The director of the US Centers for Disease Control, Dr Rochelle Walensky, has cautioned the country against relying on booster shots to end the COVID-19 pandemic. “I want to be clear: We will not boost our way out of this pandemic,” she said. As more Americans become eligible for Pfizer boosters, the US will still have to ramp up its vaccination campaign for the pandemic to subside, Walensky said. “The most vulnerable are those unvaccinated,” Walensky said Friday after the CDC Friday approved a third shot of Pfizer’s Covid-19 vaccine. US Surgeon General Dr. Vivek Murthy said people who are six months out from their last dose of the Pfizer vaccine are eligible for a booster if they fall into one of three high-risk groups.

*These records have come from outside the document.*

(** A cyclic timer is due again later than it was, and not in the past. *)
Lemma s_cyclic_spec s arg s' :
  sched_ok s -> s_due s <= s_clock s -> s_cyclic s arg = Ret s' ->
  exists s1 c due, cyclic_at arg = Some c /\ s_unknown s = Ret s1 /\ s_moved s s1 /\
    s' = s_set_entries s1 (insert_entry (Entry due lwip_cyclic_timer_addr arg) (s_entries s1)) /\
    s_clock s1 <= due /\ (due = s_due s + c.1 \/ s_due s + c.1 < s_clock s1 /\ due = s_clock s1 + c.1) /\
    s_moved s s'.
Proof.
  intros Hok Hd. unfold s_cyclic. destruct (cyclic_at arg) as [c|] eqn:Hc; [|done]. cbn [deref mbind outcome_bind].
  pose proof (cyclic_interval _ _ Hc) as Hi.
  destruct (s_unknown s) as [s1| | |] eqn:Hu; try done. cbn [mbind outcome_bind].
  intros (Hl%Z.leb_le & Hs)%guard_ret. pose proof (s_unknown_moved _ _ Hok Hu) as [Hm1 Hm2 Hm3]. rewrite Hm2 in *.
  exists s1, c. destruct (Z.ltb_spec (s_due s + c.1) (s_clock s1)) as [Hlt|Hge].
  - destruct (s_add_spec _ _ _ _ _ Hm3 Hs ltac:(lia)) as [-> Hok'].
    eexists. split_and!; [done..|lia|right; split; [done|reflexivity]|by split].
  - destruct (s_add_spec _ _ _ _ _ Hm3 Hs ltac:(lia)) as [-> Hok'].
    eexists. split_and!; [done..|lia|left; reflexivity|by split].
Qed.

Lemma s_tcp_timer_moved s s' : sched_ok s -> s_tcp_timer s = Ret s' -> s_moved s s'.
Proof.
  intros Hok. unfold s_tcp_timer. destruct (s_unknown s) as [s1| | |] eqn:Hu; try done. cbn [mbind outcome_bind].
  pose proof (s_unknown_moved _ _ Hok Hu) as Hm. destruct (s_pcbs s1 || s_tw s1).
  - intros Hs. destruct Hm as [? ? Hm]. destruct (s_timeout_spec _ _ _ _ _ Hm Hs) as (-> & _ & ?). by split.
  - intros [= <-]. destruct Hm as [? ? Hm]. split; [done..|]. by apply s_set_active_ok.
Qed.

Lemma s_handler_moved s h arg s' :
  sched_ok s -> s_due s <= s_clock s -> s_handler s h arg = Ret s' -> s_moved s s'.
Proof.
  intros Hok Hd. unfold s_handler. destruct (h =? 0); [intros [= <-]; by split|].
  destruct (h =? lwip_cyclic_timer_addr).
  { intros Hs. by destruct (s_cyclic_spec _ _ _ Hok Hd Hs) as (? & ? & ? & ? & ? & ? & ? & ? & ? & ?). }
  destruct (h =? tcpip_tcp_timer_addr); [by apply s_tcp_timer_moved|by apply s_unknown_moved].
Qed.

Lemma s_pop_ok s e l : sched_ok s -> s_entries s = e :: l -> sched_ok (s_pop s e l).
Proof.
  intros Hok He. pose proof (sched_ok_sublist s l Hok) as Hl. rewrite He in Hl.
  destruct Hl; [by constructor|]. by split.
Qed.
(* ===== verification/TimeoutsClient.v ===== *)
(** * What the timers of lwIP promise

    For every sequence of calls, and whatever the handlers do within the
    contract of the schedule, [timeouts.c] does what the schedule does; one call
    of [sys_check_timeouts] runs what is due, in order, and comes back; no cyclic
    timer is lost or doubled. *)
From Stdlib Require Import Sorted.
From S2P Require Import Prelude Memory Align Lwip Pbuf Refinement Memp MempClient MempIface Timeouts Schedule.
From S2P Require Import ScheduleCheck TimeoutsSpec.

Inductive timers_op :=
  | TimersCall (c : timer_call)
  | TimersInit
  | TimersCheck
  | TimersRestart
  | TimersSleeptime.

Inductive timers_answer :=
  | Done
  | Called (handlers : list (Z * Z * Z))
  | Sleep (ms : Z).

Section exec.
Context {P : Type} `{!MempOps P} `{!TimerSymbols} (handlers : nat -> list timer_call).

Definition timers_exec (st : timers P) (op : timers_op) : outcome (timers_answer * timers P) :=
  match op with
  | TimersCall c => st ← timer_call_exec st c; Ret (Done, st)
  | TimersInit => st ← sys_timeouts_init st; Ret (Done, st)
  | TimersCheck => '(called, st) ← sys_check_timeouts handlers st; Ret (Called called, st)
  | TimersRestart => st ← sys_restart_timeouts st; Ret (Done, st)
  | TimersSleeptime => ms ← sys_timeouts_sleeptime st; Ret (Sleep ms, st)
  end.

Definition s_exec (s : schedule) (op : timers_op) : outcome (timers_answer * schedule) :=
  match op with
  | TimersCall c => s ← s_call s c; Ret (Done, s)
  | TimersInit => s ← s_init s; Ret (Done, s)
  | TimersCheck => '(called, s) ← s_check handlers s; Ret (Called (entry_call <$> called), s)
  | TimersRestart => Ret (Done, s_restart s)
  | TimersSleeptime => Ret (Sleep (s_sleeptime s), s)
  end.

(** Before anything was started. *)
Definition timers_start (p : P) (clock : Z) : timers P := Timers p 0 0 false clock false false 0.
Definition s_start (clock : Z) : schedule := Schedule [] 0 false clock false false 0.

Lemma s_start_ok clock : sched_ok (s_start clock).
Proof. split; cbn [s_start s_entries]; [constructor|set_solver..|done]. Qed.

Lemma s_exec_settled s op : sched_ok s -> settled (s_exec s op).
Proof.
  intros Hok. destruct op; cbn [s_exec]; try apply settled_ret.
  - apply settled_bind; [apply s_call_settled|]. intros ? _. apply settled_ret.
  - apply settled_bind; [|intros ? _; apply settled_ret]. apply s_calls_settled.
  - apply settled_bind; [by apply s_check_settled|]. intros [called s'] _. apply settled_ret.
Qed.

Lemma s_exec_ok s op r s' : sched_ok s -> s_exec s op = Ret (r, s') -> sched_ok s'.
Proof.
  intros Hok. destruct op as [c| | | |]; cbn [s_exec].
  - destruct (s_call s c) as [s1| | |] eqn:Hc; try done. intros [= _ <-]. by destruct (s_call_moved _ _ _ Hok Hc).
  - destruct (s_init s) as [s1| | |] eqn:Hc; try done. intros [= _ <-]. by destruct (s_calls_moved _ _ _ Hok Hc).
  - destruct (s_check handlers s) as [[called s1]| | |] eqn:Hc; try done. intros [= _ <-].
    by destruct (s_check_runs handlers s called s1 Hok Hc) as (_ & _ & _ & ? & _).
  - intros [= _ <-]. by apply s_restart_ok.
  - by intros [= _ <-].
Qed.

Context `{!MempLaws P}.
Hypothesis Hshape : mp_shape MEMP_SYS_TIMEOUT = Some (MEMP_NUM_SYS_TIMEOUT, SIZEOF_SYS_TIMEO).

Lemma timers_exec_refines st s op r s' :
  timers_rel st s -> s_exec s op = Ret (r, s') ->
  exists st', timers_exec st op = Ret (r, st') /\ timers_rel st' s'.
Proof using Hshape.
  intros Hr. destruct op as [c| | | |]; cbn [s_exec timers_exec].
  - destruct (s_call s c) as [s1| | |] eqn:Hc; try done. intros [= <- <-].
    destruct (timer_call_refines Hshape st s c Hr s1 Hc) as (st1 & -> & Hr1). by exists st1.
  - destruct (s_init s) as [s1| | |] eqn:Hc; try done. intros [= <- <-].
    destruct (sys_timeouts_init_refines Hshape st s Hr s1 Hc) as (st1 & -> & Hr1). by exists st1.
  - destruct (s_check handlers s) as [[called s1]| | |] eqn:Hc; try done. intros [= <- <-].
    destruct (sys_check_timeouts_refines Hshape handlers st s called s1 Hr Hc) as (st1 & -> & Hr1). by exists st1.
  - intros [= <- <-]. destruct (sys_restart_timeouts_refines Hshape st s Hr _ eq_refl) as (st1 & -> & Hr1). by exists st1.
  - intros [= <- <-]. rewrite (sys_timeouts_sleeptime_spec Hshape st s Hr). by exists st.
Qed.

Lemma timers_start_rel p clock live :
  mp_live p live -> (forall a, live !! a <> Some MEMP_SYS_TIMEOUT) -> timers_rel (timers_start p clock) (s_start clock).
Proof using Hshape.
  intros Hp Hno. split; try done.
  - apply s_start_ok.
  - exists [], live. split_and!; [done|constructor|done|]. intros a. rewrite elem_of_nil. split; [done|by intros ?%Hno].
Qed.
End exec.

(** ** The theorems *)

Section theorems.
Context {P : Type} `{!MempOps P} `{!MempLaws P} `{!TimerSymbols} (handlers : nat -> list timer_call).
Hypothesis Hshape : mp_shape MEMP_SYS_TIMEOUT = Some (MEMP_NUM_SYS_TIMEOUT, SIZEOF_SYS_TIMEO).

Lemma timers_run_refines ops st s :
  timers_rel st s -> run_calls (s_exec handlers) s ops <> Undefined ->
  exists rs s' st', run_calls (s_exec handlers) s ops = Ret (rs, s') /\
    run_calls (timers_exec handlers) st ops = Ret (rs, st') /\ timers_rel st' s'.
Proof using Hshape.
  revert st s. induction ops as [|op ops IH]; intros st s Hr; cbn [run_calls].
  { intros _. by exists [], s, st. }
  destruct (s_exec_settled handlers s op (tr_ok _ _ Hr)) as [->|[[r s1] Hs]]; [done|].
  destruct (timers_exec_refines handlers Hshape st s op r s1 Hr Hs) as (st1 & -> & Hr1). rewrite Hs. cbn [mbind outcome_bind].
  intros Hu. destruct (IH st1 s1 Hr1) as (rs & s' & st' & Hrs & Hrst & Hr'); [by intros Hn; rewrite Hn in Hu|].
  rewrite Hrs, Hrst. by exists (r :: rs), s', st'.
Qed.

End theorems.

(** C38. Timers that wrap around every 49 days, in a list threaded through a
    pool of 17 elements, behave as a schedule with a clock that never wraps and
    serves first come first served: for every sequence of calls, whatever the
    handlers do, as long as the contract of the schedule is kept (delays in
    range, no more than 17 timeouts, the main loop at most six days late), all
    calls return, with the answers of the schedule, and the schedule stays in
    order.  Any pools that keep the laws of [MempLaws] will do. *)
Theorem timers_refine_schedule {P} `{!MempOps P} `{!MempLaws P} `{!TimerSymbols} (handlers : nat -> list timer_call)
    (p : P) (live : gmap Z Z) (clock : Z) (ops : list timers_op) :
  mp_shape MEMP_SYS_TIMEOUT = Some (MEMP_NUM_SYS_TIMEOUT, SIZEOF_SYS_TIMEO) ->
  mp_live p live -> (forall a, live !! a <> Some MEMP_SYS_TIMEOUT) ->
  run_calls (s_exec handlers) (s_start clock) ops <> Undefined ->
  exists rs s' st', run_calls (s_exec handlers) (s_start clock) ops = Ret (rs, s') /\
    run_calls (timers_exec handlers) (timers_start p clock) ops = Ret (rs, st') /\
    sched_ok s' /\ timers_rel st' s'.
Proof.
  intros Hshape Hp Hno Hu.
  destruct (timers_run_refines handlers Hshape ops _ _ (timers_start_rel Hshape p clock live Hp Hno) Hu)
    as (rs & s' & st' & Hrs & Hrst & Hr). exists rs, s', st'. by destruct Hr.
Qed.

(** C39. One call of [sys_check_timeouts], in any state the timers can be in and
    with any handlers that keep the contract, returns.  It calls the handlers in
    the order they were due, none before its time, and leaves nothing that was
    due when it began.  If no handler cancels a timeout, it calls exactly those
    that were due, each once, and then only cyclic timers that are due again in
    the same millisecond; those due later stay. *)
Theorem sys_check_timeouts_runs {P} `{!MempOps P} `{!MempLaws P} `{!TimerSymbols} (handlers : nat -> list timer_call)
    (st : timers P) (s : schedule) :
  mp_shape MEMP_SYS_TIMEOUT = Some (MEMP_NUM_SYS_TIMEOUT, SIZEOF_SYS_TIMEO) ->
  timers_rel st s -> s_check handlers s <> Undefined ->
  let now := s_clock s in
  exists called st' s', sys_check_timeouts handlers st = Ret (entry_call <$> called, st') /\ timers_rel st' s' /\
    StronglySorted (fun x y => e_due x <= e_due y) called /\
    (forall x, x ∈ called -> e_due x <= now) /\ (forall x, x ∈ s_entries s' -> now < e_due x) /\
    ((forall n h arg, Untimeout h arg ∉ handlers n) ->
      exists again, called = filter (fun x => e_due x <= now) (s_entries s) ++ again /\
        (forall x, x ∈ again -> e_due x = now /\ e_h x = lwip_cyclic_timer_addr) /\
        filter (fun x => now < e_due x) (s_entries s) `sublist_of` s_entries s').
Proof.
  intros Hshape Hr Hu now. pose proof (tr_ok _ _ Hr) as Hok.
  destruct (s_check_settled handlers s Hok) as [?|[[called s'] Hs]]; [done|].
  destruct (sys_check_timeouts_refines Hshape handlers st s called s' Hr Hs) as (st' & Hst & Hr').
  destruct (s_check_runs handlers s called s' Hok Hs) as (Hso & Hle & Hlate & _).
  exists called, st', s'. split_and!; try done. intros Hno.
  pose proof (sorted_split now _ (so_sorted _ Hok)) as Hsplit.
  destruct (s_check_loop_prefix handlers Hno check_fuel now _ _ s called s' Hok ltac:(lia) Hsplit) as (again & -> & Hag & Hsub).
  - intros x [Hx _]%list_elem_of_filter. done.
  - intros x [Hx _]%list_elem_of_filter. split; lia.
  - exact Hs.
  - exists again. split_and!; [done..|]. etrans; [|exact Hsub]. clear.
    induction (s_entries s) as [|x l IH]; [done|]. rewrite filter_cons. case_decide as Hx; [|done].
    rewrite filter_cons, decide_True by done. by constructor.
Qed.

(** ** An example *)

(** Ten pools without elements and the one of the timeouts, where the linker
    put the code, and a start 296 milliseconds before the clock wraps around. *)
Definition example_timer_pools : memp_state :=
  let stats := StatsMem 0 0 0 0 0 in
  MempState (fun _ => 9)
    (((fun i => MempDesc 8 0 (1000 + i) 0 stats) <$> seqZ 0 10) ++ [MempDesc 32 17 2001 0 stats]).
Definition example_shape : list (list Z * Z) := shape <$> memp_pools example_timer_pools.
#[export] Instance example_symbols : TimerSymbols := {
  lwip_cyclic_timer_addr := 500; tcpip_tcp_timer_addr := 600; lwip_cyclic_timers_addr := 700 }.
Definition example_clock : Z := 4294967000.

(** The first handler takes three milliseconds, arms a timer of its own and
    opens a connection; the others take a millisecond. *)
Definition example_handlers (n : nat) : list timer_call :=
  match n with
  | O => [Elapse 3; Timeout 50 900 1; SetTcpPcbs true false; TimerNeeded]
  | _ => [Elapse 1]
  end.
Definition example_timer_ops : list timers_op :=
  [TimersInit; TimersSleeptime; TimersCall (Elapse 101); TimersCheck; TimersSleeptime; TimersCall (Elapse 100);
   TimersCheck; TimersCall (Elapse 100); TimersCheck; TimersRestart; TimersSleeptime].

Lemma example_pools_live : pool_live example_shape (memp_init example_timer_pools) ∅.
Proof.
  apply memp_init_live; [by apply desc_ok_b_spec; vm_compute|by apply ascending_apart; vm_compute|].
  repeat constructor.
Qed.

(** The state after [sys_timeouts_init] and 101 milliseconds. *)
Definition example_later : outcome (list timers_answer * schedule) :=
  run_calls (s_exec example_handlers) (s_start example_clock) [TimersInit; TimersCall (Elapse 101)].

Lemma timers_refine_schedule_witness :
  exists rs st', run_calls (timers_exec example_handlers) (timers_start (memp_init example_timer_pools) example_clock)
      example_timer_ops = Ret (rs, st') /\
    rs = [Done; Sleep 100; Done; Called [(4294967100, 500, 780); (4294967100, 500, 796); (4294967100, 500, 860)];
          Sleep 0; Done;
          Called [(4294967105, 600, 0); (4294967154, 900, 1); (4294967200, 500, 780);
             (4294967200, 500, 796); (4294967200, 500, 860)];
          Done; Called [(4294967208, 600, 0); (4, 500, 780); (4, 500, 796); (4, 500, 860)]; Done; Sleep 0].
Proof.
  destruct (@timers_refine_schedule memp_state _ (memp_laws example_shape) _ example_handlers
    (memp_init example_timer_pools) ∅ example_clock example_timer_ops) as (rs & s' & st' & Hs & Hst & _).
  - by vm_compute.
  - apply example_pools_live.
  - by intros a; rewrite lookup_empty.
  - by vm_compute.
  - exists rs, st'. split; [exact Hst|].
    vm_compute in Hs. injection Hs as <- _. reflexivity.
Defined.

Lemma sys_check_timeouts_runs_witness :
  exists (st : timers memp_state) called st', sys_check_timeouts example_handlers st = Ret (called, st') /\
    take 3 called = [(4294967100, 500, 780); (4294967100, 500, 796); (4294967100, 500, 860)].
Proof.
  destruct (@timers_run_refines memp_state _ (memp_laws example_shape) _ example_handlers ltac:(by vm_compute)
    [TimersInit; TimersCall (Elapse 101)] (timers_start (memp_init example_timer_pools) example_clock) (s_start example_clock))
    as (rs & s & st & Hs & _ & Hr).
  - apply timers_start_rel with ∅; [by vm_compute|apply example_pools_live|by intros a; rewrite lookup_empty].
  - by vm_compute.
  - vm_compute in Hs. injection Hs as _ <-.
    destruct (@sys_check_timeouts_runs memp_state _ (memp_laws example_shape) _ example_handlers st _ ltac:(by vm_compute) Hr)
      as (called & st' & s' & Hc & _ & _ & _ & _ & Hno); [by vm_compute|].
    exists st, (entry_call <$> called), st'. split; [exact Hc|].
    destruct Hno as (again & -> & Hag & _).
    { intros n h arg. destruct n as [|n]; set_solver. }
    rewrite fmap_app. reflexivity.
Defined.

These include people who are 65 or older, or have a medical condition such as obesity, diabetes, high blood pressure, and chronic kidney disease that puts them at high risk of severe illness with COVID-19. People eligible for the boosters also include those who work or live in a setting where they are at high risk of exposure to COVID-19, including health care workers, teachers, those living in shelters or prisons and grocery store workers.
The Food and Drug Administration “is working with Moderna and J&J to get and process their data as quickly as possible with the goal of making booster recommendations for Moderna and J&J recipients in the coming weeks,” Murthy said.
The US has fully vaccinated more than 55% of all residents as of Friday, while 75% of the vaccine-eligible received at least one dose of inoculation.
Since the start of the pandemic, the US has reported over 42.1 million COVID-19 cases and more than 674,000 deaths, making it the worst-affected country. With only 54% of Americans having been fully vaccinated, the US also lags behind its peers like Canada and Britain, which have fully vaccinated 69% and 65% of their populations, respectively.
The Joe Biden administration announced on September 9 new vaccine mandates that will require some 80 million workers to provide proof of vaccination or undergo weekly testing for coronavirus.